The DND quote for lowest comparable fare was $261.57 per person on Westjet between Vancouver and Ottawa and $560.70 per passenger on Pacific Coastal Airlines between Vancouver and Tofino, for a total $822.27 per person. 

DND invoiced the Justin Trudeau and wife Sophie Gregoire Trudeau $1,644.53 on Oct. 16, 2021, which was only a fraction of the cost of the flight. 

Inside a Bombardier Challenger jet.

On Oct. 1, 2021, DND estimated the cost of the round trip at $19,869.90, of which $14,198.90 was fuel and $907.36 food and catering. 

The itinerary showed Ottawa departure at 8:09 a.m. on Truth and Reconciliation Day and Tofino arrival at 10:28 a.m. local time. 

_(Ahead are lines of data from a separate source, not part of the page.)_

(* ===== verification/_CoqProject ===== *)
-Q . S2P
Prelude.v
Stdio.v
Solver.v
SolverProofs.v
SolverCorrect.v
SolverClaims.v
Contestant.v
ContestantProofs.v
ContestantClaims.v
DucknetUtils.v
Ducknet.v
DucknetProofs.v
DucknetClaims.v
DuckCache.v
DuckCacheProofs.v
DuckCacheClaims.v
Utils.v
Timer.v
Console.v
ConsoleClaims.v
Memory.v
MemoryProofs.v
MemoryTables.v
MemoryInit.v
MemoryPaging.v
MemoryFrames.v
MemoryFlags.v
Multiboot.v
MultibootClaims.v
MemoryClaims.v
Interrupts.v
InterruptsClaims.v
ByteMem.v
E1000.v
E1000Proofs.v
E1000Claims.v
Pci.v
PciProofs.v
PciClaims.v
VirtioNet.v
VirtioProofs.v
VirtioClaims.v
Judger.v
JudgerClaims.v
Trap.v
TrapClaims.v
NetworkDriver.v
KernMain.v
KernMainClaims.v
DuckServer.v
DuckServerProofs.v
DuckServerClaims.v
DuckServerWitnesses.v
ElfLoader.v
ElfMemory.v
ElfAccept.v
ElfProofs.v
ElfContents.v
ElfRun.v
ElfClaims.v
ElfWitnesses.v
UserLib.v
UserLibProofs.v
UserLibClaims.v
ElfConsole.v
ElfConsoleWitness.v
Lemma length_pad w l : length (pad w l) = Nat.max w (length l).
Proof. unfold pad. rewrite length_app, length_replicate. lia. Qed.

Lemma length_minus neg : (length (minus neg) <= 1)%nat.
Proof. by destruct neg; cbn; lia. Qed.

Lemma length_print_fixed neg n : (length (print_fixed neg n) <= 316)%nat.
Proof.
  unfold print_fixed. rewrite !length_app, length_pad. pose proof (length_minus neg).
  pose proof (length_print_digits 10 309 (n / 10 ^ 5) []). pose proof (length_print_digits 10 5 (n mod 10 ^ 5) []).
  cbn [length] in *. lia.
Qed.

Lemma length_print_conv k v : (length (print_conv k v) <= conv_width k + str_size v)%nat.
Proof.
  destruct k, v; cbn [print_conv conv_width str_size length]; try lia.
  - pose proof (length_print_digits 10 20 n []). unfold print_dec. cbn [length] in *. lia.
  - rewrite length_app. pose proof (length_minus (n <? 0)). pose proof (length_print_digits 10 20 (Z.abs n) []). unfold print_dec.
    cbn [length] in *. lia.
  - rewrite length_pad. pose proof (length_print_digits 16 16 n []). unfold print_hex. cbn [length] in *. lia.
  - pose proof (length_print_digits 16 16 n []). unfold print_hex. cbn [length] in *. lia.
  - destruct x; cbn [print_f5]; try (etrans; [apply length_print_fixed|lia]); [|cbn; lia].
    rewrite length_app. pose proof (length_minus s). cbn. lia.
Qed.

Lemma length_sprintf fmt vs : (length (sprintf fmt vs) <= width (format (bytes_of_string fmt)) + sum_list (str_size <$> vs))%nat.
Proof.
  unfold sprintf. generalize (format (bytes_of_string fmt)). intros f. revert vs.
  induction f as [|d f IH]; intros vs; [cbn; lia|]. destruct d as [c|c|k]; cbn [print_all width length].
  1-2: specialize (IH vs); lia.
  destruct vs as [|v vs]; [cbn; lia|]. rewrite length_app. pose proof (length_print_conv k v). specialize (IH vs).
  cbn [fmap list_fmap sum_list_with id]. lia.
Qed.

(** ** Strings without 0 *)

Lemma cstr_all s : Forall (fun c => c <> 0) s -> cstr s = s.
Proof.
  unfold cstr. induction 1 as [|c s Hc Hs IH]; [done|]. cbn [take_while]. rewrite (proj2 (Z.eqb_neq _ _) Hc). cbn [negb]. by f_equal.
Qed.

The morning after attending a ceremony in Ottawa, PMO staff originally claimed Trudeau was spending the new federal holiday in the national capital. They were forced to admit where he really was, after images from flight tracking websites hit social media, showing a Canadian Forces Challenger CC-144 jet from the national capital had landed in Tofino.

There were only three passengers on the manifest for the first, fourth and fifth legs of the journey: the Trudeaus and a person whose name was censored. Generally, the Prime Minister travels with an RCMP bodyguard.

The plane did not stay in Tofino. It flew without passengers to Victoria and returned to Tofino Oct. 3. The Trudeaus and the other passenger departed Oct. 4 at 7:24 a.m. and stopped for a half-hour in Vancouver before continuing to Ottawa for a 3:30 p.m. arrival. 

The trip to Tofino was Trudeau’s eighth as Prime Minister. This time, he stayed in a secluded Chesterman Beach estate, rather than a resort hotel. By skipping Truth and Reconciliation Day, Trudeau upset First Nations leaders, including the Tk’emlups te Secwepemc Chief Rosanne Casimir, who invited Trudeau to come in person or send a video greeting if he couldn’t make it. 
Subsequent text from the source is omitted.